Problem statement: Would you please copy every line below that includes the string "Some"?

Records for processing:
(** Below a fresh root a successful [create_project] leaves nothing but
    its files and the directories on the way to them. *)
Lemma create_project_nodes source_file output_dir project_name
    app_name application_id compile_sdk min_sdk target_sdk s root s' :
  wf_fs (fs (st_world s)) ->
  no_dotdot (parts (joinpath output_dir project_name)) ->
  absolute (Path_of (split_on 46 application_id)) = false ->
  create_project source_file output_dir project_name app_name application_id
    compile_sdk min_sdk target_sdk s = (Ok root, s') ->
  cwd (st_world s') = cwd (st_world s)
  /\ forall rel,
       fs (st_world s') !! (lexical (st_world s) root ++ rel) = None
       \/ (fs (st_world s') !! (lexical (st_world s) root ++ rel) = Some Dir
           /\ on_the_way root (stub_names application_id :: first_names) rel)
       \/ (exists b, fs (st_world s') !! (lexical (st_world s) root ++ rel) = Some (File b)
                     /\ In rel (stub_names application_id :: first_names)).
Proof.
  intros Hwf Hnd Hrel H.
  pose proof H as H0. apply create_project_ok in H0 as (-> & Hex & _).
  set (root0 := joinpath output_dir project_name) in *.
  set (w0 := st_world s) in *.
  set (names := stub_names application_id :: first_names).
  set (J := fun x : state => forall rel,
         fs (st_world x) !! (lexical w0 root0 ++ rel) = None
         \/ (fs (st_world x) !! (lexical w0 root0 ++ rel) = Some Dir
             /\ on_the_way root0 names rel)
         \/ (exists b, fs (st_world x) !! (lexical w0 root0 ++ rel) = Some (File b)
                       /\ In rel names)).
  assert (forall nm k rel sa,
            In nm names -> cwd (st_world sa) = cwd w0 ->
            (0 < k < length (parts root0 ++ nm))%nat ->
            lexical w0 root0 ++ rel
            = origin (absolute root0) sa ++ take k (parts root0 ++ nm) ->
            on_the_way root0 names rel) as Hway.
  { intros nm k rel sa Hin Hc Hk El.
    rewrite <- (project_inv_origin w0 root0 sa Hc), <- app_assoc in El.
    apply app_inv_head in El.
    destruct (way_below _ _ _ _ El Hk) as (Hne & Hpre & Hneq).
    split; [done|]. apply Exists_exists. exists nm.
    split; [by apply list_elem_of_In|done]. }
  destruct (create_project_invariant J source_file output_dir project_name app_name
              application_id compile_sdk min_sdk target_sdk s root0 s' Hwf Hnd Hrel)
    as [HJ (Hc & _)]; [| |done| |by split].
  - intros nm sa sb Hin Hc [_ Ht] HJa rel.
    destruct (Ht (lexical w0 root0 ++ rel)) as [E|[(_ & D & k & Hk & El)|(El & b & Hb)]].
    + rewrite E. apply HJa.
    + right. left. split; [done|]. by apply (Hway nm k rel sa).
    + right. right. exists b. split; [done|].
      rewrite <- (project_inv_origin w0 root0 sa Hc), <- app_assoc in El.
      apply app_inv_head, app_inv_head in El. by subst rel.
  - intros sa sb Hc [_ Ht] HJa rel.
    destruct (Ht (lexical w0 root0 ++ rel)) as [E|(_ & D & k & Hk & El)].
    + rewrite E. apply HJa.
    + right. left. split; [done|].
      assert (stub_names application_id <> []) as Hne by (unfold stub_names; done).
      pose proof (length_removelast_lt _ Hne) as Hlt.
      fold root0 in Hk, El. rewrite length_app in Hk.
      apply (Hway (stub_names application_id) k rel sa); [by left|done| |].
      * rewrite length_app. lia.
      * rewrite El. apply (f_equal (app (origin (absolute root0) sa))).
        rewrite (app_removelast_last [] Hne) at 2.
        rewrite app_assoc. symmetry. apply take_app_le. rewrite length_app. lia.
  - intros rel. left. apply (fresh_root w0 root0 Hwf Hnd Hex). by eexists.
Qed.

Result of this exercise:
       \/ (fs (st_world s') !! (lexical (st_world s) root ++ rel) = Some Dir
       \/ (exists b, fs (st_world s') !! (lexical (st_world s) root ++ rel) = Some (File b)
         \/ (fs (st_world x) !! (lexical w0 root0 ++ rel) = Some Dir
         \/ (exists b, fs (st_world x) !! (lexical w0 root0 ++ rel) = Some (File b)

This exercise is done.